**ASSIGNMENT**: From the data below, copy exactly the lines that lie between the one holding "Definition count_node : P" and the one holding "Definition child_type (s", including both, and nothing more.

**SUPPLIED DATA**:
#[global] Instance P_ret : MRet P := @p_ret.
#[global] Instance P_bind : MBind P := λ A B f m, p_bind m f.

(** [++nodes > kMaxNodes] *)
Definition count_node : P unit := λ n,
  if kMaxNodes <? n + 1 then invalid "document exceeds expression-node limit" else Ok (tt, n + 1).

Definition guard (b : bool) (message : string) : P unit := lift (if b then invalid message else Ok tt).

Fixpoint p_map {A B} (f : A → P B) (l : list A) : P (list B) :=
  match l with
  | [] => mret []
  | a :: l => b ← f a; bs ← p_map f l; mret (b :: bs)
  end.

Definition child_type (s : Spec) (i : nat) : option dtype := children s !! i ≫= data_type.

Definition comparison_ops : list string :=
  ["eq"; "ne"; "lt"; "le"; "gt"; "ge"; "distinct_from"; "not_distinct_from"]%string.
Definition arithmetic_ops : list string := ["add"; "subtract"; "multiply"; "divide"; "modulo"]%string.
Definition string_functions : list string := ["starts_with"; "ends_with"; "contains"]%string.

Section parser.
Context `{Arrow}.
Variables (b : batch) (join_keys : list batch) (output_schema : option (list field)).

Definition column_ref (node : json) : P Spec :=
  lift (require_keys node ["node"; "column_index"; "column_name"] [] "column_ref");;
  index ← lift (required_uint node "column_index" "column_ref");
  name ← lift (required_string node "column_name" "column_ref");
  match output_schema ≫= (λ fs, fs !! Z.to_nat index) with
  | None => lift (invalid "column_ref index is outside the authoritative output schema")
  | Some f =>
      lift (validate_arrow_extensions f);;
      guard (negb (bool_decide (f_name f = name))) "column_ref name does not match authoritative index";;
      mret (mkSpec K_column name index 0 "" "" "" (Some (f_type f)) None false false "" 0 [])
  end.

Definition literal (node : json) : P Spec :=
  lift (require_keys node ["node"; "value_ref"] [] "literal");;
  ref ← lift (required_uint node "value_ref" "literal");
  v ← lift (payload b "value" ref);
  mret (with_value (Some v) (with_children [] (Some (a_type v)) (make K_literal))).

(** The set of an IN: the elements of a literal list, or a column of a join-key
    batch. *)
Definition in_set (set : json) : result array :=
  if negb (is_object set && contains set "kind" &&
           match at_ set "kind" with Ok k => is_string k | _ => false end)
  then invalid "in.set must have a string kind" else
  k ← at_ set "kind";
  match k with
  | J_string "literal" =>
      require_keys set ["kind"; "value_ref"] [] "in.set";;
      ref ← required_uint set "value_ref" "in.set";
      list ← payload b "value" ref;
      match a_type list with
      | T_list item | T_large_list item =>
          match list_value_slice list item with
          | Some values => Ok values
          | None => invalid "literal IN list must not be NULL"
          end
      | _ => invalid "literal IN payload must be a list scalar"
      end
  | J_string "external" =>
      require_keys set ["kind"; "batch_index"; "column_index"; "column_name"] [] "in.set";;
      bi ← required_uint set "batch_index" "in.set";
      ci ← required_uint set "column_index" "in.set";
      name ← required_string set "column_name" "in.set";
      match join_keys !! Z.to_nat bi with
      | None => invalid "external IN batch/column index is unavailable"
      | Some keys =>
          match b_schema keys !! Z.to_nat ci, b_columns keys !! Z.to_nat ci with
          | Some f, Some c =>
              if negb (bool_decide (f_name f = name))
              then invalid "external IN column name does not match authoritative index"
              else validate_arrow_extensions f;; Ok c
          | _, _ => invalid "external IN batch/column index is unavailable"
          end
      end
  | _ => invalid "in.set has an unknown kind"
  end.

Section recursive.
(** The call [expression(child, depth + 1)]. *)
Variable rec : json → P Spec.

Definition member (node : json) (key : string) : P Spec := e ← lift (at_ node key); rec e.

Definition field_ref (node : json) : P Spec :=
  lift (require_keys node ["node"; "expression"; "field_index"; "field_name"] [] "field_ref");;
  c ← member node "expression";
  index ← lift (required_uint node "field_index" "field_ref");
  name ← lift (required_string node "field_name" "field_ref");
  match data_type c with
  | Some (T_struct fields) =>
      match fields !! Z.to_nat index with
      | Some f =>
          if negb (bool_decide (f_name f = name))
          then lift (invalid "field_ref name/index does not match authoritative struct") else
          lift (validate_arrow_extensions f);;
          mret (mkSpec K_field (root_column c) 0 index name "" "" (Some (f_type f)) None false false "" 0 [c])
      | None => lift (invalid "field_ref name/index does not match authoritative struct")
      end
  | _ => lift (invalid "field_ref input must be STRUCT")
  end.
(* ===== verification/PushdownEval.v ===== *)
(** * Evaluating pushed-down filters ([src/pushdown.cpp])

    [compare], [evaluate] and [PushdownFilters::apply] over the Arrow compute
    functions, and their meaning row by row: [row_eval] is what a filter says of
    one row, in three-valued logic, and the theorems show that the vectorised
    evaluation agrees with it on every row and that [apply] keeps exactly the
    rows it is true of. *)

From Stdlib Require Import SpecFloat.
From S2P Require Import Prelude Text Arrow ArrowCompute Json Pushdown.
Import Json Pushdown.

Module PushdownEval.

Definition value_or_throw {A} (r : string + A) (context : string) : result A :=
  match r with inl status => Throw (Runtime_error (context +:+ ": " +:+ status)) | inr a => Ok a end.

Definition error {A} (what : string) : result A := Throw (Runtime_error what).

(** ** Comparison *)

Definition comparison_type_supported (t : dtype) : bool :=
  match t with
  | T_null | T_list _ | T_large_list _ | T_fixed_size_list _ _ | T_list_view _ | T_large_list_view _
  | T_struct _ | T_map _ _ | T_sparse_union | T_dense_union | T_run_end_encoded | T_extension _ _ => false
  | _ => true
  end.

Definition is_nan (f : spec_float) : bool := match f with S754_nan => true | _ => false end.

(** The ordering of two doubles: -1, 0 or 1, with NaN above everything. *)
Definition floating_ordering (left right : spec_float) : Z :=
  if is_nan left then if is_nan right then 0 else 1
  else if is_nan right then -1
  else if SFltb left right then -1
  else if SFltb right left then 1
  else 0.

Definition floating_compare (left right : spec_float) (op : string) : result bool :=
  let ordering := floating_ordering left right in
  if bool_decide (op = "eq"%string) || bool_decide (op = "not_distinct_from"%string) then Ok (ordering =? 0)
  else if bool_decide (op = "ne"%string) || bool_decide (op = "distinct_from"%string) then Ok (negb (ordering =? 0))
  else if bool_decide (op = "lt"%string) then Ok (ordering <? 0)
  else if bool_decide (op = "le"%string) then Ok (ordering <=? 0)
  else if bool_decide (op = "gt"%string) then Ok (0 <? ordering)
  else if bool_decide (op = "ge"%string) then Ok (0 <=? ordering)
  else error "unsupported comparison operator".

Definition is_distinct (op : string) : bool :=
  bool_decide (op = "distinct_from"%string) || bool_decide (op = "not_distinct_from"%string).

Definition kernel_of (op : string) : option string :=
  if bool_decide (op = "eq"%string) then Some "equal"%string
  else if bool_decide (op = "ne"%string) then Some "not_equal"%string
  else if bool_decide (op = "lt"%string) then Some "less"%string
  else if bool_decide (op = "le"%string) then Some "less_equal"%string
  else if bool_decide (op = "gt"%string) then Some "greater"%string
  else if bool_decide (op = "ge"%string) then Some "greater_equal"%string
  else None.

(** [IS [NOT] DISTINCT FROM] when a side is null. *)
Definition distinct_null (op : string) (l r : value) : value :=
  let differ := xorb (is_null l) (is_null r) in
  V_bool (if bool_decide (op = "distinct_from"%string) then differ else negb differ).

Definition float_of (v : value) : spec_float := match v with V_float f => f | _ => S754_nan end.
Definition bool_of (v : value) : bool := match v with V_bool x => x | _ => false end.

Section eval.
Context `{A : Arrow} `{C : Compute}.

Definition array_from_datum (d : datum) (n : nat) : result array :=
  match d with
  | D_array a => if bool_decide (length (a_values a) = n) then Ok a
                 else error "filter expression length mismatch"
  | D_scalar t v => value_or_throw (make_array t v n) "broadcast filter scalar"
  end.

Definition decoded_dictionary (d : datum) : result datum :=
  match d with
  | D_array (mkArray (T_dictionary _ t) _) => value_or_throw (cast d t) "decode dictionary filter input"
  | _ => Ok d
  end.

**RESPONSE TO THIS EXERCISE**:
Definition count_node : P unit := λ n,
  if kMaxNodes <? n + 1 then invalid "document exceeds expression-node limit" else Ok (tt, n + 1).

Definition guard (b : bool) (message : string) : P unit := lift (if b then invalid message else Ok tt).

Fixpoint p_map {A B} (f : A → P B) (l : list A) : P (list B) :=
  match l with
  | [] => mret []
  | a :: l => b ← f a; bs ← p_map f l; mret (b :: bs)
  end.

Definition child_type (s : Spec) (i : nat) : option dtype := children s !! i ≫= data_type.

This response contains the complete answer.